■ Problem
Lines below starting with the line with "(filter_guard o TokeninfoValue = true ->" and going on through the line with "Lemma select_all_matched o" must be output exactly; the rest of the records must be left out.
--*--
(** ** Further properties of the selector *)

Section SelectionFacts.
Context `{Libraries} {store : Type} `{TokenLibrary store}.

Lemma stage_check_true st guard passes rest :
  snd (stage_check st guard passes rest) = Ok true
  <-> (guard = true -> snd passes = Ok true) /\ snd rest = Ok true.
Proof.
  unfold stage_check. destruct guard.
  - destruct passes as [log [[|]|e]], rest as [log' r]; cbn;
      intuition congruence.
  - intuition congruence.
Qed.

Lemma value_filter_true st fs value :
  snd (value_filter st fs value) = Ok true
  <-> exists v, value = Some v /\ Forall (fun f => f v = Ok true) fs.
Proof.
  destruct value as [v|]; cbn [value_filter].
  - rewrite all_comparators_true. split; [eauto|].
    intros (v' & [= <-] & Hall). exact Hall.
  - split; [discriminate|]. intros (v & Hv & _). discriminate.
Qed.

Lemma absent_key_test (d : gmap string string) (k : string) :
  negb (bool_decide (is_Some (d !! k))) = true <-> d !! k = None.
Proof.
  rewrite negb_true_iff, bool_decide_eq_false, <- eq_None_not_Some. reflexivity.
Qed.

(** A record is matched exactly when it satisfies every condition that was
    supplied: it was not used recently, the two patterns are found, the key
    that must be absent is absent and the key that must be present is
    present, every comparator of each active value filter returns true on
    the value it looks up, and the record is orphaned, or not, as asked. *)
Theorem matched_iff_all_conditions (o : selection) (token_obj : tokenobj) :
  snd (check_token o token_obj) = Ok true <->
  (truthy (last_auth o) = true ->
   check_last_auth_newer token_obj (or_empty (last_auth o)) = false) /\
  (truthy (serial o) = true ->
   re_search (or_empty (serial o)) (token_serial token_obj) = Ok true) /\
  (truthy (description o) = true ->
   re_search (or_empty (description o)) (token_description token_obj) = Ok true) /\
  (truthy (has_not_tokeninfo_key o) = true ->
   get_tokeninfo token_obj !! or_empty (has_not_tokeninfo_key o) = None) /\
  (truthy (has_tokeninfo_key o) = true ->
   is_Some (get_tokeninfo token_obj !! or_empty (has_tokeninfo_key o))) /\
  (filter_guard o TokeninfoValue = true ->
   exists v, looked_up o token_obj TokeninfoValue = Some v /\
             Forall (fun f => f v = Ok true) (tokeninfo_value_filter o)) /\
  (filter_guard o AttributeValue = true ->
   exists v, looked_up o token_obj AttributeValue = Some v /\
             Forall (fun f => f v = Ok true) (tokenattribute_filter o)) /\
  (str_in (str_upper (or_empty (orphaned o))) ["1"; "TRUE"] = true ->
   is_orphaned token_obj = true) /\
  (str_in (str_upper (or_empty (orphaned o))) ["0"; "FALSE"] = true ->
   is_orphaned token_obj = false).
Proof.
  unfold check_token. rewrite !stage_check_true, !value_filter_true.
  cbn [Traced.ret Traced.lift snd filter_guard looked_up].
  assert (Hok : forall b, @Ok bool b = Ok true <-> b = true)
    by (intros b; split; congruence).
  rewrite !Hok, absent_key_test, bool_decide_eq_true, !negb_true_iff.
  tauto.
Qed.

Lemma select_all_matched o batch :
  (forall t, In t batch -> snd (check_token o t) = Ok true) -> select o batch = Ok batch.
Proof.
  induction batch as [|t batch IH]; intros Hall; [reflexivity|].
  cbn [select]. rewrite (Hall t (or_introl eq_refl)). cbn [bind].
  rewrite IH; [reflexivity|]. intros t' Hin. apply Hall. right. exact Hin.
Qed.

(** Without any option that filters records, the scan returns and yields one
    list, the whole result set of the store in its order ([str.upper] maps
    the empty text to itself). *)
Theorem scan_without_options_yields_everything (s : store)
    (assigned active tokentype : option string) :
  str_upper "" = "" ->
  let o := Selection None assigned active None [] None [] None tokentype
             None None None None None in
  snd (_get_tokenlist s o) = Ok tt /\
  yields (fst (_get_tokenlist s o))
    = [get_tokens s tokentype (tri_state active) (tri_state assigned)].
Proof.
  intros Hupper o.
  assert (Hsel : forall batch, select o batch = Ok batch).
  { intros batch. apply select_all_matched. intros t _.
    unfold check_token, o. cbn. rewrite Hupper. reflexivity. }
  unfold _get_tokenlist. cbn [chunksize o scan_batches].
  rewrite traced_bind_snd, traced_bind_fst, scan_batch_result, Hsel. cbn [bind].
  split; [reflexivity|].
  rewrite yields_app, scan_batch_yields, Hsel. reflexivity.
Qed.

(** When the scan of a batch returns, the last progress line it writes
    gives the size of the batch and the number of matched records. *)
Theorem final_progress_line_counts (o : selection) (batch kept : list tokenobj) :
  select o batch = Ok kept ->
  In (Stderr, Progress,
      progress_line (List.length batch) (List.length kept) (cr +:+ nl))
     (writes (fst (scan_batch o batch))).
Proof.
  intros E. pose proof (scan_tokens_result o batch 0 0 []) as Hr.
  rewrite E in Hr. cbn in Hr.
  unfold scan_batch. destruct (scan_tokens o batch 0 0 []) as [log r].
  cbn in Hr. subst r. cbn.
  right. rewrite writes_app, in_app_iff. right. left. reflexivity.
Qed.

Lemma select_raises o batch t e :
  In t batch -> snd (check_token o t) = Raise e -> exists e', select o batch = Raise e'.
Proof.
  induction batch as [|t' batch IH]; [contradiction|].
  intros [->|Hin] Ht; cbn [select].
  - rewrite Ht. eauto.
  - destruct (snd (check_token o t')) as [b|e']; cbn [bind]; [|eauto].
    destruct (IH Hin Ht) as [e' ->]. eauto.
Qed.

(** A check that raises on one record of a batch ends the scan of the batch
    with an error, and the batch yields nothing, not even the records that
    matched before. *)
Theorem check_error_yields_nothing (o : selection) (batch : list tokenobj)
    (token_obj : tokenobj) (e : exn) :
  In token_obj batch ->
  snd (check_token o token_obj) = Raise e ->
  (exists e', snd (scan_batch o batch) = Raise e') /\
  yields (fst (scan_batch o batch)) = [].
Proof.
  intros Hin Ht. destruct (select_raises _ _ _ _ Hin Ht) as [e' E].
  rewrite scan_batch_result, scan_batch_yields, E. split; [eauto|reflexivity].
Qed.

(** Batches are scanned one after the other: when the second batch raises,
    the matches of the first have already been yielded. *)
Theorem later_error_keeps_earlier_yield (o : selection)
    (first second : list tokenobj) (rest : list (list tokenobj))
    (kept : list tokenobj) (e : exn) :
  select o first = Ok kept ->
  select o second = Raise e ->
  snd (scan_batches o (first :: second :: rest)) = Raise e /\
  yields (fst (scan_batches o (first :: second :: rest))) = [kept].
Proof.
  intros E1 E2.
  rewrite !scan_batches_cons, !traced_bind_snd, !traced_bind_fst.
  rewrite !scan_batch_result, E1, E2. cbn [bind].
  rewrite yields_app, !scan_batch_yields, E1, E2. split; reflexivity.
Qed.

End SelectionFacts.

(** ** Further properties of the actions *)

Section SplitFacts.

Lemma py_split_nonempty sep s : py_split sep s <> [].
Proof.
  destruct s as [|c s]; cbn [py_split]; [discriminate|].
  destruct (Ascii.eqb c sep); [discriminate|].
  destruct (py_split sep s); discriminate.
Qed.

Lemma py_join_cons sep x l :
  l <> [] -> py_join sep (x :: l) = x +:+ sep +:+ py_join sep l.
Proof. destruct l; [contradiction|reflexivity]. Qed.

(** Joining the parts of a split with the separator gives the text back. *)
Lemma join_split_round_trip (sep : ascii) (s : string) :
  py_join (String sep "") (py_split sep s) = s.
Proof.
  induction s as [|c s IH]; [reflexivity|].
  cbn [py_split]. pose proof (py_split_nonempty sep s) as Hne.
  destruct (Ascii.eqb_spec c sep) as [->|Hc].
  - rewrite py_join_cons by exact Hne. rewrite IH. reflexivity.
  - destruct (py_split sep s) as [|h t] eqn:E; [contradiction|].
    rewrite <- IH. destruct t; reflexivity.
Qed.

(** A split has one part more than the text has separators, and no part
    contains the separator. *)
Lemma split_parts (sep : ascii) (s : string) :
  List.length (py_split sep s)
    = S (List.length (List.filter (Ascii.eqb sep) (list_ascii_of_string s))) /\
  Forall (fun part => existsb (Ascii.eqb sep) (list_ascii_of_string part) = false)
         (py_split sep s).
Proof.
  induction s as [|c s [IHl IHf]]; [split; [reflexivity|repeat constructor]|].
  cbn [py_split list_ascii_of_string List.filter].
  rewrite (Ascii.eqb_sym sep c).
  destruct (Ascii.eqb c sep) eqn:Hc.
  - cbn [List.length]. rewrite IHl. split; [reflexivity|].
    constructor; [reflexivity|exact IHf].
  - destruct (py_split sep s) as [|h t]; [discriminate IHl|].
    cbn [List.length] in *. split; [exact IHl|].
    apply Forall_cons_1 in IHf as [Hh Ht]. constructor; [|exact Ht].
    cbn [list_ascii_of_string existsb]. rewrite (Ascii.eqb_sym sep c), Hc. exact Hh.
Qed.

Lemma py_split_without_separator sep s :
  existsb (Ascii.eqb sep) (list_ascii_of_string s) = false -> py_split sep s = [s].
Proof.
  induction s as [|c s IH]; [reflexivity|].
  cbn [list_ascii_of_string existsb py_split].
  rewrite (Ascii.eqb_sym sep c). destruct (Ascii.eqb c sep); [discriminate|].
  cbn [orb]. intros Hs. rewrite (IH Hs). reflexivity.
Qed.

End SplitFacts.

Section LoopFacts.
Context {store : Type}.

(** A loop whose body always returns, writes what depends on the element
    only and changes the state by [step]. *)
Lemma for_each_uniform {A} (l : list A) (body : A -> acting store unit)
    (step : A -> store -> store) (out : A -> list event) :
  (forall x s, body x s = (step x s, (out x, Ok tt))) ->
  forall s,
    Acting.for_each l body s
    = (fold_left (fun s x => step x s) l s, (flat_map out l, Ok tt)).
Proof.
  intros Hb. induction l as [|x l IH]; intros s; [reflexivity|].
  cbn [Acting.for_each fold_left flat_map]. unfold Acting.bind.
  rewrite Hb, IH. reflexivity.
Qed.

Lemma acting_bind_run {A B} (m : acting store A) (f : A -> acting store B) (s : store) :
  Acting.bind m f s
  = match m s with
    | (s1, (log1, Ok a)) =>
        match f a s1 with
        | (s2, (log2, r)) => (s2, (log1 ++ log2, r))
        end
    | (s1, (log1, Raise e)) => (s1, (log1, Raise e))
    end.
Proof. reflexivity. Qed.

Lemma fold_left_id {A} (l : list A) (s : store) : fold_left (fun s _ => s) l s = s.
Proof. induction l as [|x l IH]; [reflexivity|exact IH]. Qed.

Lemma flat_map_nil {A B} (l : list A) : flat_map (fun _ : A => @nil B) l = [].
Proof. induction l as [|x l IH]; [reflexivity|exact IH]. Qed.

End LoopFacts.

Section MutationFacts.
Context `{Libraries} {store : Type} `{TokenLibrary store}.

(** When the library call never raises, [disable] writes one line for each
    matched record, in the order of the stream, and nothing else. *)
Theorem disable_reports_each_record (generator : list (list tokenobj)) (s : store) :
  (forall serial s', snd (enable_token serial false s') = Ok tt) ->
  writes (log_of (Action.disable generator) s)
  = map (fun t => (Stdout, Progress, "Disabling token " +:+ token_serial t +:+ nl))
        (concat generator).
Proof.
  intros Hok. unfold Action.disable, log_of.
  set (line := fun t => Emit Stdout Progress ("Disabling token " +:+ token_serial t +:+ nl)).
  set (step := fun (t : tokenobj) (s : store) => fst (enable_token (token_serial t) false s)).
  assert (Hinner : forall tlist s',
            Acting.for_each tlist (fun token_obj =>
              Acting.try_exception
                (Acting.call (enable_token (token_serial token_obj) false) ;;:
                 Acting.print Progress ("Disabling token " +:+ token_serial token_obj))
                (Action.failed_to_process token_obj)) s'
            = (fold_left (fun s x => step x s) tlist s',
               (flat_map (fun t => [line t]) tlist, Ok tt))).
  { intros tlist. apply for_each_uniform. intros t s'.
    unfold Acting.try_exception, Acting.bind, Acting.call, step.
    specialize (Hok (token_serial t) s').
    destruct (enable_token (token_serial t) false s') as [s1 r].
    cbn in Hok. subst r. reflexivity. }
  rewrite (for_each_uniform generator _
             (fun tlist s' => fold_left (fun s x => step x s) tlist s')
             (fun tlist => flat_map (fun t => [line t]) tlist)
             Hinner).
  cbn [fst snd]. clear Hinner.
  induction generator as [|tlist generator IH]; [reflexivity|].
  cbn [flat_map concat]. rewrite writes_app, map_app, IH. f_equal.
  clear IH. induction tlist as [|t tlist IH]; [reflexivity|].
  cbn. rewrite <- IH. reflexivity.
Qed.

(** Inside the command [tokenrealms] the name [tokenrealms] is the command
    itself, so that [tokenrealms.split] raises: the command then changes
    nothing in the store, sets no realm, and reports every matched record as
    failed. *)
Theorem tokenrealms_changes_nothing (e : exn) (generator : list (list tokenobj))
    (s : store) :
  tokenrealms_split = Raise e ->
  fst (Action.tokenrealms generator s) = s /\
  outcome_of (Action.tokenrealms generator) s = Ok tt /\
  writes (log_of (Action.tokenrealms generator) s)
  = flat_map (fun t => [ (Stdout, Diagnostic,
                          ("Failed to process token " +:+ token_serial t +:+ ".") +:+ nl);
                         (Stdout, Diagnostic, exn_msg e +:+ nl) ])
             (concat generator).
Proof.
  intros Hsplit. unfold Action.tokenrealms, log_of, outcome_of.
  set (out := fun t =>
         [ Emit Stdout Diagnostic
             (("Failed to process token " +:+ token_serial t +:+ ".") +:+ nl);
           Emit Stdout Diagnostic (exn_msg e +:+ nl) ]).
  match goal with
  | |- context [Acting.for_each generator ?body] =>
      assert (Hinner : forall tlist s',
                body tlist s' = (s', (flat_map out tlist, Ok tt)))
  end.
  { intros tlist s'.
    rewrite (for_each_uniform tlist _ (fun _ s => s) out).
    - rewrite fold_left_id. reflexivity.
    - intros t s1. rewrite Hsplit. reflexivity. }
  rewrite (for_each_uniform generator _ (fun _ s => s) (fun tlist => flat_map out tlist)
             Hinner).
  rewrite fold_left_id. cbn [fst snd]. split; [reflexivity|]. split; [reflexivity|].
  clear Hinner.
  induction generator as [|tlist generator IH]; [reflexivity|].
  cbn [flat_map concat]. rewrite writes_app, flat_map_app, IH. f_equal.
  clear IH. induction tlist as [|t tlist IH]; [reflexivity|].
  cbn. rewrite <- IH. reflexivity.
Qed.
--*--
■ Answer box
  (filter_guard o TokeninfoValue = true ->
   exists v, looked_up o token_obj TokeninfoValue = Some v /\
             Forall (fun f => f v = Ok true) (tokeninfo_value_filter o)) /\
  (filter_guard o AttributeValue = true ->
   exists v, looked_up o token_obj AttributeValue = Some v /\
             Forall (fun f => f v = Ok true) (tokenattribute_filter o)) /\
  (str_in (str_upper (or_empty (orphaned o))) ["1"; "TRUE"] = true ->
   is_orphaned token_obj = true) /\
  (str_in (str_upper (or_empty (orphaned o))) ["0"; "FALSE"] = true ->
   is_orphaned token_obj = false).
Proof.
  unfold check_token. rewrite !stage_check_true, !value_filter_true.
  cbn [Traced.ret Traced.lift snd filter_guard looked_up].
  assert (Hok : forall b, @Ok bool b = Ok true <-> b = true)
    by (intros b; split; congruence).
  rewrite !Hok, absent_key_test, bool_decide_eq_true, !negb_true_iff.
  tauto.
Qed.

Lemma select_all_matched o batch :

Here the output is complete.